Harold Henry Beverage graduated from the University of Maine in 1915, and went to work for General Electric Company the following year as a radio-laboratory assistant. In 1920 he was placed in charge of developing receivers for transoceanic communications at the Radio Corporation of America (RCA). Three years later, when he was just 30, he received a Morris Liebmann Memorial Prize for his contributions to the development of transoceanic radio.
In 1938, the Radio Institute of America presented him with its Armstrong Medal for his work in the development of aerial systems. The Beverage antenna, the citation said, was "the precursor of wave antennas of all types." Beverage was awarded the IRE Medal of Honor in 1945, "In recognition of his achievements in radio research and invention, of his practical applications of engineering developments that greatly extended and increased the efficiency of domestic and world-wide radio communications and of his devotion to the affairs of the Institute of Radio Engineers." In awarding him its Lamme Gold Medal in 1957 the American Institute of Electrical Engineers cited him "for his pioneering and outstanding achievements in the conception and application of principles basic to progress in national and worldwide radio communications."

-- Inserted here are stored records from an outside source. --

(** * A shallow embedding of memory_manager.c

    The memory manager keeps a doubly-linked list of block headers
    ([struct node_t]) inside a caller-supplied region and serves requests
    with a first-fit, next-fit, best-fit or worst-fit search.  This file
    embeds the C functions as state transformers over an explicit store
    and proves the properties of the block list that the specification
    states.  It then turns to what the specification leaves out: the
    assertions of each operation, what a caller can rely on between
    [allocate] and [deallocate], [print_all_nodes], and the tests of
    memory_manager_test.c.

    Conventions of the embedding (LP64):
    - [size_t] and [uintptr_t] values are integers in [0, 2^64); every
      [size_t] operation of the source is followed by [wrap].
    - a [struct node_t *] is [option Z]: [None] is [NULL], [Some a] the
      address [a].  Pointer arithmetic is done on the address.
    - [sizeof(struct node_t)] is 32: two pointers, one [unsigned] padded to
      eight bytes, one [size_t]; the flexible array [memory] starts at
      offset 32.
    - the store maps the address of a header to its four fields; payload
      bytes are kept in a separate byte map.  Reading a header at an
      address where the engine never wrote one is [BadAccess].  A header
      that a merge absorbs stays in the store, as its bytes stay in memory;
      the one theorem that reads one, of a release repeated at once, does
      so before anything else is written there.
    - [assert] aborts ([AssertFailed]); [exit(EXIT_FAILURE)] is
      [ExitFailure]; the loops take fuel and report [OutOfFuel].
    - the mutex is not part of the state: every public operation is one
      critical section, and the embedding is of the sequential code that
      runs inside it. *)

From stdpp Require Import base numbers option list gmap strings pretty.

Local Open Scope Z_scope.

(** ** Constants and machine arithmetic *)

Definition wrap (z : Z) : Z := z mod 2 ^ 64.

Definition sizeof_node_t : Z := 32.
Definition MINIMUM_FREE_BLOCK : Z := 32.
Definition MINIMUM_HEAP_SIZE : Z := 1024.

Definition FIRSTFIT : string := "FirstFit".
Definition NEXTFIT : string := "NextFit".
Definition BESTFIT : string := "BestFit".
Definition WORSTFIT : string := "WorstFit".

(** ** Data *)

Abbreviation ptr := (option Z).

Record node_t : Type := Node {
  next : ptr;
  prev : ptr;
  free : Z;
  size : Z
}.
(** X30: on the chart of the dashboard, 68 days long, the handler sits on the
    rectangle of the plot, whose box starts 70 units into the chart and is
    1206 units wide.  When the chart is drawn at any zoom and any offset and
    the pointer is exactly over chart point [i], at [70 + 18 * i], the
    handler measures from the left edge of that box and rescales by its
    width, and in exact arithmetic, for every [i] from 1 to 43, the index it
    sets is below [i]: the tooltip trails the pointer. *)
Theorem hover_trails_the_pointer (zoom left : Q) (i : Z)
    (hoveredIndex : option num) :
  (0 < zoom)%Q ->
  1 <= i <= 43 ->
  exists k,
    onMouseMove historyLength
      (left + zoom * (inject_Z chartPaddingLeft + inject_Z i * 18))
      (left + zoom * inject_Z chartPaddingLeft)
      (zoom * inject_Z (chartPlotWidth historyLength))
      hoveredIndex
    = Some (ofZ k)
    /\ 0 <= k < i.
Proof.
  intros Hz Hi.
  assert (Hw : (0 < zoom * inject_Z (chartPlotWidth historyLength))%Q).
  { change (inject_Z (chartPlotWidth historyLength)) with 1206%Q. lra. }
  rewrite onMouseMove_relativeX by (unfold historyLength; lia || exact Hw).
  set (r := relativeXOf _ _ _ _).
  assert (Er : (r * 1206 == inject_Z i * 18 * 1300)%Q).
  { unfold r, relativeXOf.
    change (inject_Z (chartSvgWidth historyLength)) with 1300%Q.
    change (inject_Z (chartPlotWidth historyLength)) with 1206%Q.
    change (inject_Z chartPaddingLeft) with 70%Q.
    field. lra. }
  destruct (safeIndexAt_clamped historyLength r ltac:(unfold historyLength; lia))
    as [s [c [Es [Ps [Hs [Hb [Hc ->]]]]]]].
  change (inject_Z (Z.max 1 (historyLength - 1))) with 67%Q in Hs.
  change (inject_Z (chartPlotWidth historyLength)) with 1206%Q in Hs, Hb, Hc.
  change (inject_Z chartPaddingLeft) with 70%Q in Hb, Hc |- *.
  assert (Hs18 : (s == 18)%Q) by lra.
  set (q := ((c - 70) / s)%Q).
  assert (Eq : (q * 18 == c - 70)%Q).
  { unfold q. rewrite Hs18. field. }
  pose proof (Qfloor_le (q + (1 # 2))) as F1.
  pose proof (Qlt_floor (q + (1 # 2))) as F2.
  fold (roundQ q) in F1, F2.
  rewrite inject_Z_plus in F2. change (inject_Z 1) with 1%Q in F2.
  assert (Qi : (1 <= inject_Z i <= 43)%Q).
  { change 1%Q with (inject_Z 1). change 43%Q with (inject_Z 43).
    rewrite <- !Zle_Qle. exact Hi. }
  assert (Hr : roundQ q < i).
  { rewrite Zlt_Qlt. revert F1 Er Qi.
    generalize (inject_Z (roundQ q)) (inject_Z i). intros u v F1 Er Qi.
    destruct Hc as [E|[[E1 E2]|[E1 E2]]]; lra. }
  exists (Z.max 0 (Z.min (historyLength - 1) (roundQ q))).
  split; [reflexivity|]. unfold historyLength. lia.
Qed.

Lemma hover_trails_the_pointer_witness :
  (0 < 1)%Q /\ 1 <= 10 <= 43
  /\ exists k,
       onMouseMove historyLength
         (0 + 1 * (inject_Z chartPaddingLeft + inject_Z 10 * 18))
         (0 + 1 * inject_Z chartPaddingLeft)
         (1 * inject_Z (chartPlotWidth historyLength))
         None
       = Some (ofZ k)
       /\ 0 <= k < 10.
Proof.
  assert (H1 : (0 < 1)%Q) by reflexivity.
  assert (H2 : 1 <= 10 <= 43) by lia.
  exact (conj H1 (conj H2 (hover_trails_the_pointer 1 0 10 None H1 H2))).
Defined.

(** ** The date ticks: order and range *)

Lemma tickOffsetsOf_value (fuel : nat) (tickInterval timelineLength : Z) :
  1 <= timelineLength ->
  1 <= tickInterval ->
  (Z.to_nat timelineLength < fuel)%nat ->
  tickOffsetsOf fuel tickInterval timelineLength
  = Some (multiplesBelow tickInterval timelineLength
          ++ (if last (multiplesBelow tickInterval timelineLength) 0
                 =? timelineLength - 1
              then [] else [timelineLength - 1])).
Proof.
  intros Hl Ht Hf. unfold tickOffsetsOf.
  rewrite (tickLoop_multiples fuel tickInterval timelineLength Hl Ht Hf).
  destruct (multiplesBelow_last tickInterval timelineLength Hl Ht) as [E _].
  cbv zeta in E. rewrite E.
  replace (timelineLength >? 0) with true by (symmetry; apply Z.gtb_lt; lia).
  cbn [andb strictNe].
  destruct (last (multiplesBelow tickInterval timelineLength) 0
            =? timelineLength - 1); cbn [negb]; [|reflexivity].
  now rewrite app_nil_r.
Qed.

Lemma multiplesBelow_nth (tickInterval timelineLength : Z) (i : nat) (a : Z) :
  nth_error (multiplesBelow tickInterval timelineLength) i = Some a ->
  a = Z.of_nat i * tickInterval.
Proof.
  unfold multiplesBelow. rewrite nth_error_map.
  destruct (nth_error (seq 0 _) i) as [k|] eqn:E; [|discriminate].
  intro H. injection H as <-.
  assert (Hi : (i < List.length
                      (seq 0 (Z.to_nat ((timelineLength - 1) / tickInterval
                                        + 1))))%nat).
  { apply nth_error_Some. rewrite E. discriminate. }
  rewrite length_seq in Hi.
  rewrite (nth_error_nth' _ 0%nat) in E by (now rewrite length_seq).
  rewrite seq_nth in E by exact Hi. injection E as <-. reflexivity.
Qed.

Lemma multiplesBelow_ascending (tickInterval timelineLength : Z) :
  1 <= tickInterval ->
  strictlyAscending (multiplesBelow tickInterval timelineLength).
Proof.
  intros Ht i j a b Hij Ha Hb.
  apply multiplesBelow_nth in Ha, Hb. subst a b. nia.
Qed.

Lemma strictlyAscending_snoc (l : list Z) (z : Z) :
  strictlyAscending l ->
  (forall a, In a l -> a < z) ->
  strictlyAscending (l ++ [z]).
Proof.
  intros Hl Hz i j a b Hij Ha Hb.
  assert (Hj : (j < List.length (l ++ [z]))%nat).
  { apply nth_error_Some. rewrite Hb. discriminate. }
  rewrite length_app in Hj. cbn [List.length] in Hj.
  rewrite nth_error_app1 in Ha by lia.
  destruct (Nat.eq_dec j (List.length l)) as [->|Hne].
  - rewrite nth_error_app2 in Hb by lia.
    rewrite Nat.sub_diag in Hb. injection Hb as <-.
    apply Hz. eapply nth_error_In. exact Ha.
  - rewrite nth_error_app1 in Hb by lia. exact (Hl i j a b Hij Ha Hb).
Qed.
(** * Quiz application (test4.py): response parser, answer scoring and
    session state

    A shallow embedding of the Python module [test4.py] and of the parts of
    the Python runtime it relies on ([re], [str], [json], [tenacity]).

    Source text (the model's reply, the blocks cut out of it) is a list of
    8-bit characters read as the code points U+0000..U+00FF; the character
    classes of [re] and [str.strip] are the Unicode ones restricted to that
    range.  Text produced by the JSON decoder is a list of code points,
    because a [\uXXXX] escape can denote any of them. *)

From Stdlib Require Import Ascii String List ZArith NArith Bool Arith Lia.
From Stdlib Require Import DecimalString.
Import ListNotations.

Set Implicit Arguments.
Set Warnings "-register-all".

(** ** Text *)

Definition text := list ascii.
Definition ustr := list N.

Definition t (s : string) : text := list_ascii_of_string s.
Definition code (c : ascii) : N := N_of_ascii c.
Definition u (s : string) : ustr := map code (t s).

Definition newline : ascii := "010".

Definition between (lo hi c : N) : bool := ((lo <=? c) && (c <=? hi))%N.

(** [str.isspace] / [\s] on a code point. *)
Definition uni_space (c : N) : bool :=
  between 9 13 c || between 28 32 c || (c =? 133)%N || (c =? 160)%N
  || (c =? 5760)%N || between 8192 8202 c || (c =? 8232)%N || (c =? 8233)%N
  || (c =? 8239)%N || (c =? 8287)%N || (c =? 12288)%N.

Definition is_space (c : ascii) : bool := uni_space (code c).

(** [\d]: the decimal digits; below U+0100 these are 0-9 only. *)
Definition is_digit (c : ascii) : bool := between 48 57 (code c).

(** [\w]: alphanumeric or underscore.  Below U+0100 the alphanumerics are the
    ASCII letters and digits, the letters of Latin-1, and the numeric signs
    U+00B2, U+00B3, U+00B9, U+00BC..U+00BE. *)
Definition is_word (c : ascii) : bool :=
  let n := code c in
  between 48 57 n || between 65 90 n || between 97 122 n || (n =? 95)%N
  || (n =? 170)%N || (n =? 178)%N || (n =? 179)%N || (n =? 181)%N
  || (n =? 185)%N || (n =? 186)%N || between 188 190 n
  || between 192 214 n || between 216 246 n || between 248 255 n.

(** ** Regular expressions ([re])

    The fragment of [re] syntax that the module's three patterns use.
    Quantifiers only ever apply to a single character class there. *)

Inductive cls := Dot | Digit | Space | Word.

Definition in_cls (k : cls) (c : ascii) : bool :=
  match k with
  | Dot => true          (* re.DOTALL: "." also matches a newline *)
  | Digit => is_digit c
  | Space => is_space c
  | Word => is_word c
  end.

Inductive regex :=
| Lit (c : ascii)                      (* one literal character *)
| Star (k : cls) (greedy : bool)       (* k*  and  k*? *)
| Plus (k : cls)                       (* k+ *)
| Cat (r1 r2 : regex)
| Alt (r1 r2 : regex)
| Group (r : regex)                    (* ( ... ), numbered as completed *)
| Ahead (r : regex)                    (* (?= ... ) *)
| Eos.                                 (* $ without re.MULTILINE *)

(** A run of literal characters (the empty run is written as a lookahead
    that always holds). *)
Fixpoint lits (s : text) : regex :=
  match s with
  | [] => Ahead (Star Dot false)
  | [c] => Lit c
  | c :: s' => Cat (Lit c) (lits s')
  end.

(** What was consumed between the suffix [s] and its later suffix [s']. *)
Definition consumed (s s' : text) : text :=
  firstn (length s - length s') s.

Definition orelse {R} (a : option R) (b : unit -> option R) : option R :=
  match a with Some x => Some x | None => b tt end.

(** Backtracking matcher in continuation-passing style.  [k] receives the
    remaining input and the groups captured so far; alternatives are tried in
    the priority order of [re] (greedy: longest first, lazy: shortest first,
    [|]: left first). *)
Fixpoint rmatch (r : regex) (R : Type) (s : text) (caps : list text)
         (k : text -> list text -> option R) {struct r} : option R :=
  match r with
  | Lit c =>
      match s with
      | a :: s' => if Ascii.eqb a c then k s' caps else None
      | [] => None
      end
  | Star c g =>
      (fix loop (s : text) : option R :=
         match s with
         | a :: s' =>
             if in_cls c a then
               if g then orelse (loop s') (fun _ => k s caps)
               else orelse (k s caps) (fun _ => loop s')
             else k s caps
         | [] => k s caps
         end) s
  | Plus c =>
      match s with
      | a :: s0 =>
          if in_cls c a then
            (fix loop (s : text) : option R :=
               match s with
               | a :: s' =>
                   if in_cls c a then orelse (loop s') (fun _ => k s caps)
                   else k s caps
               | [] => k s caps
               end) s0
          else None
      | [] => None
      end
  | Cat r1 r2 => rmatch r1 s caps (fun s' caps' => rmatch r2 s' caps' k)
  | Alt r1 r2 => orelse (rmatch r1 s caps k) (fun _ => rmatch r2 s caps k)
  | Group r0 =>
      rmatch r0 s caps (fun s' caps' => k s' (caps' ++ [consumed s s']))
  | Ahead r0 =>
      match rmatch r0 s caps (fun _ _ => Some tt) with
      | Some _ => k s caps
      | None => None
      end
  | Eos =>
      match s with
      | [] => k s caps
      | [a] => if Ascii.eqb a "010" then k s caps else None
      | _ => None
      end
  end.

(** A match anchored at the start of [s]: the unconsumed rest and the
    groups. *)
Definition match_at (r : regex) (s : text) : option (text * list text) :=
  rmatch r s [] (fun s' caps => Some (s', caps)).

(** The declarative reading of a pattern, without priorities: [r] can
    consume the front of [s] down to [s'], taking the groups from [caps] to
    [caps']. *)
Inductive matches : regex -> text -> list text -> text -> list text -> Prop :=
| M_Lit c s caps : matches (Lit c) (c :: s) caps s caps
| M_Star k g p s caps :
    Forall (fun a => in_cls k a = true) p ->
    matches (Star k g) (p ++ s) caps s caps
| M_Plus k p s caps :
    p <> [] -> Forall (fun a => in_cls k a = true) p ->
    matches (Plus k) (p ++ s) caps s caps
| M_Cat r1 r2 s caps s1 caps1 s2 caps2 :
    matches r1 s caps s1 caps1 -> matches r2 s1 caps1 s2 caps2 ->
    matches (Cat r1 r2) s caps s2 caps2
| M_AltL r1 r2 s caps s' caps' :
    matches r1 s caps s' caps' -> matches (Alt r1 r2) s caps s' caps'
| M_AltR r1 r2 s caps s' caps' :
    matches r2 s caps s' caps' -> matches (Alt r1 r2) s caps s' caps'
| M_Group r s caps s' caps' :
    matches r s caps s' caps' ->
    matches (Group r) s caps s' (caps' ++ [consumed s s'])
| M_Ahead r s caps s' caps' :
    matches r s caps s' caps' -> matches (Ahead r) s caps s caps
| M_Eos_end caps : matches Eos [] caps [] caps
| M_Eos_nl caps : matches Eos ["010"%char] caps ["010"%char] caps.

(** [re.findall] for a pattern with one group: the group of every
    non-overlapping match, leftmost first.  [skip] counts the characters of
    the previous match still to be stepped over.  (The module's patterns
    never match the empty text; after an empty match the search moves on by
    one character.) *)
Fixpoint findall_from (r : regex) (s : text) (skip : nat) : list text :=
  match s with
  | [] => []
  | _ :: s' =>
      match skip with
      | S n => findall_from r s' n
      | O =>
          match match_at r s with
          | Some (rest, caps) =>
              nth 0 caps [] :: findall_from r s' (length s - length rest - 1)
          | None => findall_from r s' 0
          end
      end
  end.

Definition findall (r : regex) (s : text) : list text := findall_from r s 0.

(** [re.sub]: every non-overlapping match replaced by [repl] of its groups,
    the text between matches copied. *)
Fixpoint sub_from (r : regex) (repl : list text -> text) (s : text)
         (skip : nat) : text :=
  match s with
  | [] => []
  | a :: s' =>
      match skip with
      | S n => sub_from r repl s' n
      | O =>
          match match_at r s with
          | Some (rest, caps) =>
              if length rest <? length s
              then repl caps ++ sub_from r repl s' (length s - length rest - 1)
              else repl caps ++ a :: sub_from r repl s' 0
          | None => a :: sub_from r repl s' 0
          end
      end
  end.

Definition re_sub (r : regex) (repl : list text -> text) (s : text) : text :=
  sub_from r repl s 0.

(** [str.replace] of one character by another. *)
Definition replace_char (old new : ascii) (s : text) : text :=
  map (fun c => if Ascii.eqb c old then new else c) s.

(** ** The parser's patterns *)

(** [\*\*Question\d+\*\*] *)
Definition marker_re : regex :=
  Cat (lits (t "**Question")) (Cat (Plus Digit) (lits (t "**"))).

(** [\*\*Question\d+\*\*\s*({.*?})\s*(?=\*\*Question\d+\*\*|$)] with
    [re.DOTALL]. *)
Definition question_re : regex :=
  Cat marker_re
 (Cat (Star Space true)
 (Cat (Group (Cat (Lit "{") (Cat (Star Dot false) (Lit "}"))))
 (Cat (Star Space true)
      (Ahead (Alt marker_re Eos))))).

(** The text of a marker with the digits [d]. *)
Definition marker (d : text) : text := t "**Question" ++ d ++ t "**".

(** The end of the parser's pattern, after the group: optional whitespace,
    then a marker or the end of the text ahead. *)
Definition tail_re : regex := Cat (Star Space true) (Ahead (Alt marker_re Eos)).

(** Whether a group may end right before [s]. *)
Definition closes (s : text) : bool :=
  match match_at tail_re s with Some _ => true | None => false end.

Harold Beverage did have favorite 160 meter receive antenna named after him. He donated one of his original Beverage transformers to the University.
The RCA named Beverage chief research engineer of communications in 1929, a position he held until 1940. At that time, he was promoted to vice president in charge of research and development at RCA Communications Inc., a subsidiary of the Radio Corporation of America. He retired in 1958 from that position and as director of radio research but continued to work in communications as a consultant.
Mr. Beverage died on 27 January 1993 at the John T. Mather Hospital in Port Jefferson, L.I. He was 99 and lived in Stony Brook, NY
Harold's nephew is a ham (W1MGP). Still lives at the family QTH of North Haven Island.